▶ Task statement
Pull out every line from the listing that has the word "assert".

---------- Source data ----------

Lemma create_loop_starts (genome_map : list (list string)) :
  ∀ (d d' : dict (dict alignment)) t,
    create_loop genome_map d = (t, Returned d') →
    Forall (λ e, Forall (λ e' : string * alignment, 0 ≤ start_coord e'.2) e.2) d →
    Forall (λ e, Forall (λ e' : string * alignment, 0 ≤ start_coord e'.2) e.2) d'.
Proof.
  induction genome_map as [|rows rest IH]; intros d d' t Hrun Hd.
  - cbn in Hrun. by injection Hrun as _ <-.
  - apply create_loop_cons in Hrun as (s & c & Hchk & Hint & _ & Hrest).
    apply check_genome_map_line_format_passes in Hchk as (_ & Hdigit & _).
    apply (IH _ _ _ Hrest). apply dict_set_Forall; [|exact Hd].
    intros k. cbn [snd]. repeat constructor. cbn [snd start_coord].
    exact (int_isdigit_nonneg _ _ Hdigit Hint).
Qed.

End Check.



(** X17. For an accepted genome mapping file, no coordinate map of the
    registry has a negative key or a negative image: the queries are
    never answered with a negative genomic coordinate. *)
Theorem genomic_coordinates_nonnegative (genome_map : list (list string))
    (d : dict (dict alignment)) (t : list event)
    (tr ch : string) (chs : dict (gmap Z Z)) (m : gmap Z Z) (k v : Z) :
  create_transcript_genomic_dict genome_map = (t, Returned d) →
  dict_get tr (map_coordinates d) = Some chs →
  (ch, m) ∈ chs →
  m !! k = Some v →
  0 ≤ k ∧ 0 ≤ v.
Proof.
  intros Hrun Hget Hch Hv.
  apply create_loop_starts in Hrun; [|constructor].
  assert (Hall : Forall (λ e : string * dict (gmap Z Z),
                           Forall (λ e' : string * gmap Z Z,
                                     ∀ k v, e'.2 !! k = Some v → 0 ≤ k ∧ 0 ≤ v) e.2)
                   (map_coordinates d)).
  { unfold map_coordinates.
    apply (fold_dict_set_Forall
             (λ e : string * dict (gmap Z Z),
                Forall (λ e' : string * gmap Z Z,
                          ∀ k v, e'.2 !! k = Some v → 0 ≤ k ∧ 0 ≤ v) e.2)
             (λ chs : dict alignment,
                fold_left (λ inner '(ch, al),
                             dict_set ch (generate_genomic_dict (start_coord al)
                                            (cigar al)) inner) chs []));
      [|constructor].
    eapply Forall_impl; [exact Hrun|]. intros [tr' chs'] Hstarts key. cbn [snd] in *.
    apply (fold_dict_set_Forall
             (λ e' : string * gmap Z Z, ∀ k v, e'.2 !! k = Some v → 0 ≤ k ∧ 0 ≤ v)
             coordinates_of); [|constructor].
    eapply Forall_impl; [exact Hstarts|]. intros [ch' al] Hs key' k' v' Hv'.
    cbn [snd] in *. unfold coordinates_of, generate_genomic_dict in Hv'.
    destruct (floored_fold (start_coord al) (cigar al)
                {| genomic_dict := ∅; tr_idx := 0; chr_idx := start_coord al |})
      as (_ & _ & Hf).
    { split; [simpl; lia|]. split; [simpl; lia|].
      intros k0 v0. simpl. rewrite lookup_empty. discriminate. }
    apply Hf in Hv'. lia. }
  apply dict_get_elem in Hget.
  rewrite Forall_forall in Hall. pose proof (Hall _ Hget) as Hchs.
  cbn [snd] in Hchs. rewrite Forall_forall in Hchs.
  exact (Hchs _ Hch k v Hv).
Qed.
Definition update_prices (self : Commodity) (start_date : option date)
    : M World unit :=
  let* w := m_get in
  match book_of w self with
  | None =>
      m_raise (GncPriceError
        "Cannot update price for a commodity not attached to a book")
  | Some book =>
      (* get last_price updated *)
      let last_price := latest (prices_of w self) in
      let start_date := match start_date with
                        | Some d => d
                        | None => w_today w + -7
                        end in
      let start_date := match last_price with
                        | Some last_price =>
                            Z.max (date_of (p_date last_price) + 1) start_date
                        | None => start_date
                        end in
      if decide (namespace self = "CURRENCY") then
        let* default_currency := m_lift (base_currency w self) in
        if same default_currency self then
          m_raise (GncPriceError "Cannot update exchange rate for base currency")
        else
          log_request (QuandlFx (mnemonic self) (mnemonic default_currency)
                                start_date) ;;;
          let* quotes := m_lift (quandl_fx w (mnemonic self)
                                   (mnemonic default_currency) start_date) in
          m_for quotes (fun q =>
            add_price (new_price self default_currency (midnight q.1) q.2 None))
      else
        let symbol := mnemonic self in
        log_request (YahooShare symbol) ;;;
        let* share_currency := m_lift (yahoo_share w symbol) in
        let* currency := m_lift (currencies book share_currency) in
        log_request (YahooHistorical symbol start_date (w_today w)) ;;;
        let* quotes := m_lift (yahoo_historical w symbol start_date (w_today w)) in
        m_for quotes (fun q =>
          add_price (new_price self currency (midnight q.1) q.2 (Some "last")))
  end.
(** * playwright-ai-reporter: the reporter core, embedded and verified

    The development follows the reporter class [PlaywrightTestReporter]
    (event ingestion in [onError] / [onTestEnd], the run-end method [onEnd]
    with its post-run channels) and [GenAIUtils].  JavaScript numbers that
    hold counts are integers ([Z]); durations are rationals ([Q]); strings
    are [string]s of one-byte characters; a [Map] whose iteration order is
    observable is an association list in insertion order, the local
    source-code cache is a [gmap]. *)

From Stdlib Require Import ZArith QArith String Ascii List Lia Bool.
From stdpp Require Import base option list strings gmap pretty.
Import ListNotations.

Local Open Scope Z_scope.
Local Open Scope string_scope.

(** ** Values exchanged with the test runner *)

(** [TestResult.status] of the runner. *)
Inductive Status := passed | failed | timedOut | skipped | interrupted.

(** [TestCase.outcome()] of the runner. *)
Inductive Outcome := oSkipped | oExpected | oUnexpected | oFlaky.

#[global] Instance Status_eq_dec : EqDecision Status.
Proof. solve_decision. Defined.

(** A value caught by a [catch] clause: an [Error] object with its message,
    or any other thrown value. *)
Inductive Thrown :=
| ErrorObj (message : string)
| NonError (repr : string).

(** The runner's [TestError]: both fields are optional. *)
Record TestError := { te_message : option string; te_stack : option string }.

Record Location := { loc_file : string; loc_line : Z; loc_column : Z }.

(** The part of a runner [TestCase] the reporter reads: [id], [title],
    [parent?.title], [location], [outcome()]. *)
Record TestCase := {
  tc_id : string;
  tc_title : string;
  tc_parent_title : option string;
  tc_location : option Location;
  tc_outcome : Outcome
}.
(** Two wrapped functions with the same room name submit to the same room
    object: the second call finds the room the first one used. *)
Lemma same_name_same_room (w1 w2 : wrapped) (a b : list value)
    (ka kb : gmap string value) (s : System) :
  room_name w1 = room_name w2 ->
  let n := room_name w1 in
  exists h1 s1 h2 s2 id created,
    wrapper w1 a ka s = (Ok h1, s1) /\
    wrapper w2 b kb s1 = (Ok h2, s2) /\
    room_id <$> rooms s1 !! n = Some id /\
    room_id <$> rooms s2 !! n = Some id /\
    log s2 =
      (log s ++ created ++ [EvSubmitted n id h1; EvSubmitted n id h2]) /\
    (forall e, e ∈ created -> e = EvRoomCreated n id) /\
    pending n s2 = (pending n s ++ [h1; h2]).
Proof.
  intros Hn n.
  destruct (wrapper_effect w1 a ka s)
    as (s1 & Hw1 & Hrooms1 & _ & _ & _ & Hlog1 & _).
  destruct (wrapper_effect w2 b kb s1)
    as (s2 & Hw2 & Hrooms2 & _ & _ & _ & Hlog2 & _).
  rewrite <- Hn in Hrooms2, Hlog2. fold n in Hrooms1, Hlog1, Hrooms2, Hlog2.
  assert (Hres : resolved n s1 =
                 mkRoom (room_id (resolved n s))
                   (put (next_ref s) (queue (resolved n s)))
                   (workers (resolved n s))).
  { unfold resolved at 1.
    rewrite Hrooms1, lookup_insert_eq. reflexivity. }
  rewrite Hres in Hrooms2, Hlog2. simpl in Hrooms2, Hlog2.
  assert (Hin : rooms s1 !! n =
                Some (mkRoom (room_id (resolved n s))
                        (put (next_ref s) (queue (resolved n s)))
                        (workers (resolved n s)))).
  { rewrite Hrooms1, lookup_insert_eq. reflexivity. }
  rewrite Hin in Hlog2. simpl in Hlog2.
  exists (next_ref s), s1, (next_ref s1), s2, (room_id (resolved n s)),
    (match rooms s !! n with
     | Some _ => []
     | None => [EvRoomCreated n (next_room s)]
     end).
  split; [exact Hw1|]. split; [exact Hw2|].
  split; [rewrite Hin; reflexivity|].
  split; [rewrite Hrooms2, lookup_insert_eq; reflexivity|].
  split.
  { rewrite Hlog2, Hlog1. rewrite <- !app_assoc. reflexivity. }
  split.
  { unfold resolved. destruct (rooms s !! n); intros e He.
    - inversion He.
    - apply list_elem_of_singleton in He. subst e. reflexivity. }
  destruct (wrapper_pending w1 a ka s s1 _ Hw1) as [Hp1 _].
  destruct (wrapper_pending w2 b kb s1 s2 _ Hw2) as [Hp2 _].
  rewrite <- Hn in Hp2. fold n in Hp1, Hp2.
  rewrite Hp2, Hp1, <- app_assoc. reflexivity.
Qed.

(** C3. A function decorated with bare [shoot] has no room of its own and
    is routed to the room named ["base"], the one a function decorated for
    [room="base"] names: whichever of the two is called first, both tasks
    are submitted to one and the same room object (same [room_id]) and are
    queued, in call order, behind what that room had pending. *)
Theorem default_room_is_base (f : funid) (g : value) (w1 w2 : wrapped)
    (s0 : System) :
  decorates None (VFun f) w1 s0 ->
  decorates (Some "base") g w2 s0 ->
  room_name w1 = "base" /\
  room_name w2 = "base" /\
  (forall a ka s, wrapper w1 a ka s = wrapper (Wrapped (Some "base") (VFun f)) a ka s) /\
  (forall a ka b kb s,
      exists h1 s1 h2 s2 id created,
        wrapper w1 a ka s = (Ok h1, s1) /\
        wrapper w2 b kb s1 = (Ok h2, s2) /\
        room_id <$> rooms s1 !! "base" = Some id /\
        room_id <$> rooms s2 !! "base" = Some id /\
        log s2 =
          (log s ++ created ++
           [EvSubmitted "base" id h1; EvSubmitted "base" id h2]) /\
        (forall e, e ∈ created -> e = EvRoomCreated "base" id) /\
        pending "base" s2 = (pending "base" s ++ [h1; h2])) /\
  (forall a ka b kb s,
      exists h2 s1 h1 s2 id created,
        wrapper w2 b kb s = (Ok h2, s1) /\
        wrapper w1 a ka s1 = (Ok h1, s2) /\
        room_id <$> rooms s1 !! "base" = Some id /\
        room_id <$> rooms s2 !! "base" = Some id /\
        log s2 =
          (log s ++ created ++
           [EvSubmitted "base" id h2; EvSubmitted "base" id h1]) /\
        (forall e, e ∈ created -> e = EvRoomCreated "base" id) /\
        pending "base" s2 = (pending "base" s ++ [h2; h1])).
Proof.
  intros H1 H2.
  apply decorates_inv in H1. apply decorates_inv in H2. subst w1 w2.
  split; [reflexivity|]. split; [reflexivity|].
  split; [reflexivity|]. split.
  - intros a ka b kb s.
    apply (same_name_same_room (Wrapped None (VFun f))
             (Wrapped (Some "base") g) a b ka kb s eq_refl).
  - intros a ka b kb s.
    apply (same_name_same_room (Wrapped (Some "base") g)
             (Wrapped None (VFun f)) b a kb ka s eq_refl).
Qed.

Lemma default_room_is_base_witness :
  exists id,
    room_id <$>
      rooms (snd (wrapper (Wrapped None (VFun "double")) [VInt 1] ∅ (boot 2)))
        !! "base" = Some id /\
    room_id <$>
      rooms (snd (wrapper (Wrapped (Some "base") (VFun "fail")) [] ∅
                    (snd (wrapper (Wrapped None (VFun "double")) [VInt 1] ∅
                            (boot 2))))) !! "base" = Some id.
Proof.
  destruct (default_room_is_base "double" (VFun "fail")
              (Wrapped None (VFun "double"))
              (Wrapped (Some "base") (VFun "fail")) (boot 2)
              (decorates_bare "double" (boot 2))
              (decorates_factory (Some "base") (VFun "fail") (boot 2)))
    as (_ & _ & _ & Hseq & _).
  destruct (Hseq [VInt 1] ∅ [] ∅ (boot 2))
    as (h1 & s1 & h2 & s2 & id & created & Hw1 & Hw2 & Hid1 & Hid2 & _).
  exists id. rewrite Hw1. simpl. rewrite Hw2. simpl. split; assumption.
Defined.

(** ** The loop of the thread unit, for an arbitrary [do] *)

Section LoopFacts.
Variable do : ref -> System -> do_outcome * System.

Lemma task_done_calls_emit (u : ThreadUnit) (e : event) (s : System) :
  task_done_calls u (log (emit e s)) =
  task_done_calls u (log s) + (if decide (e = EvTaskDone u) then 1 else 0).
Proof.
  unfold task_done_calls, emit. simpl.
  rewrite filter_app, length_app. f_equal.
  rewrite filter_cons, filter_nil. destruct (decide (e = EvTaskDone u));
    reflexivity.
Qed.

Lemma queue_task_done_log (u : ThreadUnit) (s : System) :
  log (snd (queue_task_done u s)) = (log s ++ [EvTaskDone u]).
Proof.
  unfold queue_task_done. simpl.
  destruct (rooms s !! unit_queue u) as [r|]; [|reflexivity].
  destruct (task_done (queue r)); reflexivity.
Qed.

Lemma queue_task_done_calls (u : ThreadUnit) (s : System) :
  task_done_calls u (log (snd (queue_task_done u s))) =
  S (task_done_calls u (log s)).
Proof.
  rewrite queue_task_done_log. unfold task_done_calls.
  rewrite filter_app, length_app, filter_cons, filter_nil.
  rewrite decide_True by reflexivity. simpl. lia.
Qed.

----------

▶ Exercise output
  assert (Hall : Forall (λ e : string * dict (gmap Z Z),
  assert (Hres : resolved n s1 =
  assert (Hin : rooms s1 !! n =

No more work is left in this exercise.